What the task asks »
Which lines of the data below include the string "whole"? Return each of them.

Study material »
+-------+
(* ===== verification/WALFacts.v ===== *)
(** * The write-ahead log: records, recovery, torn writes *)

From S2P Require Import Prelude Words BlockStore Crypto Paths Volume WAL SeqNum SeqNumFacts Instances.

(** ** Records *)

(** A block as the engine writes it: one block of data, widths respected. The
    [Offset] field is not stored. *)
Record wal_block (bs : Z) (b : Block) : Prop := {
  wb_seq : in_u64 (b_SeqNum b);
  wb_block : in_u64 (b_Block b);
  wb_len : in_u64 (b_Len b);
  wb_off : b_Offset b = 0;
  wb_data : blen (b_Data b) = bs
}.

Lemma length_record_header b : Z.of_nat (length (record_header b)) = 24.
Proof. unfold record_header. rewrite !length_app, !Nat2Z.inj_add, !len8. done. Qed.

Lemma decode_header_app b rest :
  in_u64 (b_SeqNum b) -> in_u64 (b_Block b) -> in_u64 (b_Len b) ->
  decode_header (record_header b ++ rest) = (b_SeqNum b, b_Block b, b_Len b).
Proof.
  intros. unfold decode_header, record_header. rewrite <-!app_assoc. field_slice.
  by rewrite !be_get_put8.
Qed.

Lemma block_eta b bs : wal_block bs b -> mkBlock (b_Data b) (b_SeqNum b) (b_Block b) 0 (b_Len b) = b.
Proof. intros []. destruct b; cbn in *; by subst. Qed.

Lemma decode_plain_record bs b : wal_block bs b -> decode_plain (plain_record b) = Some b.
Proof.
  intros Hb. pose proof Hb as [? ? ? ? ?]. unfold decode_plain, plain_record.
  set (crc := crc32_update _ (b_Data b)).
  assert (in_u32 crc) as Hc by (apply crc32_update_range, ChecksumIEEE_range).
  pose proof (length_record_header b) as Hh.
  rewrite (slice_app_skip (record_header b) _ 24 24 28) by lia. change (24 - 24) with 0. change (28 - 24) with 4.
  rewrite (slice_app_l (PutUint32 crc)) by apply len4. rewrite be_get_put4 by done.
  rewrite (slice_app_l (record_header b)) by done.
  replace (drop 28 (record_header b ++ PutUint32 crc ++ b_Data b)) with (b_Data b).
  2:{ rewrite app_assoc, drop_app_length'; [done|]. rewrite length_app. pose proof (len4 crc). lia. }
  fold crc. rewrite decode_header_app by done. rewrite Z.eqb_refl. by rewrite (block_eta b bs).
Qed.

Lemma length_plain_record bs b : wal_block bs b -> Z.of_nat (length (plain_record b)) = 28 + bs.
Proof.
  intros []. unfold plain_record. rewrite !length_app, !Nat2Z.inj_add, length_record_header, len4.
  unfold blen in *. lia.
Qed.

Section sealed.
Context {A : AEAD} (HA : AEADLaws A) (v : VB).

Lemma decode_sealed_record bs b : wal_block bs b -> decode_sealed v (sealed_record v b) = Some b.
Proof.
  intros Hb. pose proof Hb as [? ? ? ? ?]. unfold decode_sealed, sealed_record.
  rewrite decode_header_app by done.
  rewrite drop_app_length' by (pose proof (length_record_header b); lia).
  rewrite open_seal. by rewrite (block_eta b bs).
Qed.

Lemma length_sealed_record bs b : wal_block bs b -> Z.of_nat (length (sealed_record v b)) = 40 + bs.
Proof.
  intros []. unfold sealed_record. rewrite length_app, Nat2Z.inj_add, length_record_header.
  match goal with |- context [Seal ?n ?p ?a] => pose proof (seal_length n p a) as Hl end.
  unfold blen in *. rewrite overhead_gcm in Hl. lia.
Qed.

(** Both layouts. *)
Lemma length_wal_record b : wal_block (BlockSize v) b -> Z.of_nat (length (wal_record v b)) = record_size v.
Proof.
  intros. unfold wal_record, record_size. destruct (EncryptionEnabled v).
  - by apply length_sealed_record.
  - by apply length_plain_record.
Qed.

(** ** Recovery *)

Definition records (bs : list Block) : bytes := List.concat (wal_record v <$> bs).

Lemma records_cons b bs : records (b :: bs) = wal_record v b ++ records bs.
Proof. done. Qed.

Section recover.
Context (Hv : 0 < BlockSize v).

Lemma record_size_pos : 28 <= record_size v.
Proof. unfold record_size. destruct (EncryptionEnabled v); lia. Qed.

(** The first record of a log starts with a whole record. *)
Lemma take_record b rest :
  wal_block (BlockSize v) b ->
  take (Z.to_nat (record_size v)) (wal_record v b ++ rest) = wal_record v b /\
  drop (Z.to_nat (record_size v)) (wal_record v b ++ rest) = rest.
Proof.
  intros Hb. pose proof (length_wal_record b Hb).
  rewrite take_app_length', drop_app_length' by lia. done.
Qed.

Lemma length_records_wal bs :
  Forall (wal_block (BlockSize v)) bs -> Z.of_nat (length (records bs)) = Z.of_nat (length bs) * record_size v.
Proof.
  induction 1 as [|b bs Hb _ IH]; [done|].
  rewrite records_cons, length_app, Nat2Z.inj_add, IH, length_wal_record by done. cbn [length]. lia.
Qed.

Lemma fuel_enough (bs : list Block) rest :
  Forall (wal_block (BlockSize v)) bs -> (length bs <= length (records bs ++ rest))%nat.
Proof.
  intros Hf. pose proof (length_records_wal bs Hf). pose proof record_size_pos.
  rewrite length_app. nia.
Qed.

Lemma recover_plain_app bs torn fuel :
  EncryptionEnabled v = false -> Forall (wal_block (BlockSize v)) bs ->
  (length bs < fuel)%nat -> blen torn < record_size v ->
  recover_plain fuel (record_size v) (records bs ++ torn) = bs.
Proof.
  intros He Hf. revert fuel. induction Hf as [|b bs Hb Hf IH]; intros [|fuel] Hfu Ht; cbn [length] in *; try lia.
  - cbn [recover_plain records fmap list_fmap List.concat app].
    destruct (Z.ltb_spec (blen (take (Z.to_nat (record_size v)) torn)) (record_size v)) as [|Hge]; [done|].
    unfold blen in *. rewrite length_take in Hge. lia.
  - rewrite records_cons, <-app_assoc. cbn [recover_plain].
    destruct (take_record b (records bs ++ torn) Hb) as [-> ->].
    unfold blen at 1. rewrite length_wal_record by done.
    destruct (Z.ltb_spec (record_size v) (record_size v)); [lia|].
    unfold wal_record at 1. rewrite He, (decode_plain_record (BlockSize v)) by done. f_equal. apply IH; [lia|done].
Qed.

Lemma recover_sealed_app bs torn fuel :
  EncryptionEnabled v = true -> Forall (wal_block (BlockSize v)) bs ->
  (length bs < fuel)%nat -> blen torn < record_size v ->
  recover_sealed fuel v (record_size v) (records bs ++ torn) = Ok bs.
Proof.
  intros He Hf. revert fuel. induction Hf as [|b bs Hb Hf IH]; intros [|fuel] Hfu Ht; cbn [length] in *; try lia.
  - cbn [recover_sealed records fmap list_fmap List.concat app].
    destruct (Z.ltb_spec (blen (take (Z.to_nat (record_size v)) torn)) (record_size v)) as [|Hge]; [done|].
    unfold blen in *. rewrite length_take in Hge. lia.
  - rewrite records_cons, <-app_assoc. cbn [recover_sealed].
    destruct (take_record b (records bs ++ torn) Hb) as [-> ->].
    unfold blen at 1. rewrite length_wal_record by done.
    destruct (Z.ltb_spec (record_size v) (record_size v)); [lia|].
    unfold wal_record at 1. rewrite He, (decode_sealed_record (BlockSize v)) by done.
    by rewrite (IH fuel) by (try lia; done).
Qed.

(** ** A whole segment *)

Definition header_ok : Prop :=
  length (WALMagic (vb_WAL v)) = 4%nat /\ in_u16 (Version v) /\ in_u32 (BlockSize v).

Lemma length_WALHeader t : header_ok -> Z.of_nat (length (WALHeader v t)) = WALHeaderSize.
Proof.
  intros (Hm & _). unfold WALHeader. rewrite !length_app, !Nat2Z.inj_add, len2, len4, len8, Hm. done.
Qed.

Lemma check_header t : header_ok ->
  check_magic v (WALHeader v t) = Ok tt /\ be_get (slice (WALHeader v t) 6 10) = BlockSize v.
Proof.
  intros (Hm & Hver & Hbs). unfold check_magic, WALHeader.
  rewrite slice_app_l by lia. rewrite bool_decide_eq_true_2 by done. cbn [negb].
  rewrite !(slice_app_skip (WALMagic _) _ 4) by lia.
  change (4 - 4) with 0. change (6 - 4) with 2. change (10 - 4) with 6.
  rewrite slice_app_l by apply len2. rewrite be_get_put2, Z.eqb_refl by done. cbn [negb].
  rewrite (slice_app_skip (PutUint16 _) _ 2) by (rewrite ?len2; lia).
  change (2 - 2) with 0. change (6 - 2) with 4.
  rewrite slice_app_l by apply len4. by rewrite be_get_put4.
Qed.

(** Recovery of a segment with a torn tail returns the blocks before it. *)
Lemma recovered_segment t bs torn :
  header_ok -> Forall (wal_block (BlockSize v)) bs -> blen torn < record_size v ->
  recovered_blocks v (WALHeader v t ++ records bs ++ torn) = Ok bs.
Proof.
  intros Hh Hf Ht. pose proof (length_WALHeader t Hh) as Hl. destruct (check_header t Hh) as [Hc Hb].
  unfold recovered_blocks, blen at 1. rewrite length_app.
  destruct (Z.ltb_spec (Z.of_nat (length (WALHeader v t) + length (records bs ++ torn))) WALHeaderSize); [lia|].
  rewrite slice_app_l by done. rewrite Hc. cbn [rbind]. rewrite Hb, Z.eqb_refl. cbn [negb].
  rewrite drop_app_length' by lia.
  pose proof (fuel_enough bs torn Hf) as Hfuel.
  destruct (EncryptionEnabled v) eqn:He.
  - apply recover_sealed_app; [done|done| |done]. lia.
  - f_equal. apply recover_plain_app; [done|done| |done]. lia.
Qed.

(** Consolidation of an undamaged segment returns all of its blocks. *)
Lemma chunk_read_plain_records bs fuel :
  EncryptionEnabled v = false -> Forall (wal_block (BlockSize v)) bs -> (length bs <= fuel)%nat ->
  chunk_read_plain fuel (record_size v) (records bs) = Ok bs.
Proof.
  intros He Hf. revert fuel. induction Hf as [|b bs Hb Hf IH]; intros [|fuel] Hfu; cbn [length] in *; try lia; try done.
  rewrite records_cons. cbn [chunk_read_plain]. pose proof (length_wal_record b Hb) as Hl.
  destruct (wal_record v b ++ records bs) as [|x l] eqn:E.
  { apply (f_equal length) in E. rewrite length_app in E. cbn [length] in E. pose proof record_size_pos. lia. }
  rewrite <-E. destruct (take_record b (records bs) Hb) as [-> ->].
  unfold blen. rewrite Hl, Z.sub_diag. unfold zeros. cbn [Z.to_nat replicate]. rewrite app_nil_r.
  unfold wal_record at 1. rewrite He, (decode_plain_record (BlockSize v)) by done.
  by rewrite (IH fuel) by lia.
Qed.

Lemma chunk_read_sealed_records bs fuel :
  EncryptionEnabled v = true -> Forall (wal_block (BlockSize v)) bs -> (length bs <= fuel)%nat ->
  chunk_read_sealed fuel v (record_size v) (records bs) = Ok bs.
Proof.
  intros He Hf. revert fuel. induction Hf as [|b bs Hb Hf IH]; intros [|fuel] Hfu; cbn [length] in *; try lia; try done.
  rewrite records_cons. cbn [chunk_read_sealed]. pose proof (length_wal_record b Hb) as Hl.
  destruct (wal_record v b ++ records bs) as [|x l] eqn:E.
  { apply (f_equal length) in E. rewrite length_app in E. cbn [length] in E. pose proof record_size_pos. lia. }
  rewrite <-E. destruct (take_record b (records bs) Hb) as [-> ->].
  unfold blen. rewrite Hl. destruct (Z.ltb_spec (record_size v) (record_size v)); [lia|].
  unfold wal_record at 1. rewrite He, (decode_sealed_record (BlockSize v)) by done.
  by rewrite (IH fuel) by lia.
Qed.

Lemma consolidated_segment t bs :
  header_ok -> Forall (wal_block (BlockSize v)) bs ->
  consolidated_blocks v (WALHeader v t ++ records bs) = Ok bs.
Proof.
  intros Hh Hf. pose proof (length_WALHeader t Hh) as Hl. destruct (check_header t Hh) as [Hc Hb].
  unfold consolidated_blocks.
  destruct (WALHeader v t ++ records bs) as [|x l] eqn:E.
  { apply (f_equal length) in E. rewrite length_app in E. cbn [length] in E. unfold WALHeaderSize in Hl. lia. }
  rewrite <-E. rewrite slice_app_l by done. unfold blen. rewrite Hl, Z.sub_diag.
  unfold zeros. cbn [Z.to_nat replicate]. rewrite app_nil_r, Hc. cbn [rbind].
  rewrite drop_app_length' by lia.
  pose proof (fuel_enough bs [] Hf) as Hfuel. rewrite app_nil_r in Hfuel.
  destruct (EncryptionEnabled v) eqn:He.
  - by apply chunk_read_sealed_records.
  - by apply chunk_read_plain_records.
Qed.
End recover.
End sealed.

(** ** Appending *)

Section append.
Context {A : AEAD}.

Lemma post_file_size n s Q :
  (forall r s', quiet s s' -> (forall z, r = Ok z -> z = blen (default [] (files (world s) !! n))) -> Q r s') ->
  post (file_size n) s Q.
Proof.
  intros H. unfold file_size. apply post_bind, post_next. intros o s' Hq. cbn beta iota.
  apply post_bind, post_get_file. cbn beta iota. pose proof Hq as (_ & Ef & _).
  destruct o; mgo; apply H; try done; intros ? [= <-]; by rewrite Ef.
Qed.

Lemma post_file_truncate n k s Q :
  (forall err s', quiet s s' -> is_Some err -> Q (Ok err) s') ->
  (forall s', quiet s s' ->
    Q (Ok None) (mkSt (vb s') (with_files <[n := take (Z.to_nat k) (default [] (files (world s) !! n))]> (world s')))) ->
  post (file_truncate n k) s Q.
Proof.
  intros H1 H2. unfold file_truncate. apply post_bind, post_next. intros o s' Hq. cbn beta iota.
  apply post_bind, post_get_file. cbn beta iota. pose proof Hq as (_ & Ef & _). rewrite Ef.
  destruct o; mgo; [by apply H2|apply H1; eauto|by apply H2].
Qed.

(** The bytes of the segment and everything else after one append. *)
Record append_result (name : string) (rec : bytes) (s : St) (r : result error unit) (s' : St) : Prop := {
  ar_vb : vb s' = vb s \/ vb s' = set_wal_dirty true (vb s);
  ar_objects : objects (world s') = objects (world s);
  ar_others : forall f, f <> name -> files (world s') !! f = files (world s) !! f;
  ar_ok : r = Ok tt -> files (world s') !! name = Some (default [] (files (world s) !! name) ++ rec);
  ar_err : forall e, r = Err e -> exists k,
    default [] (files (world s') !! name) = default [] (files (world s) !! name) ++ take k rec
}.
+-------+
Answer below »
(** The first record of a log starts with a whole record. *)
(** ** A whole segment *)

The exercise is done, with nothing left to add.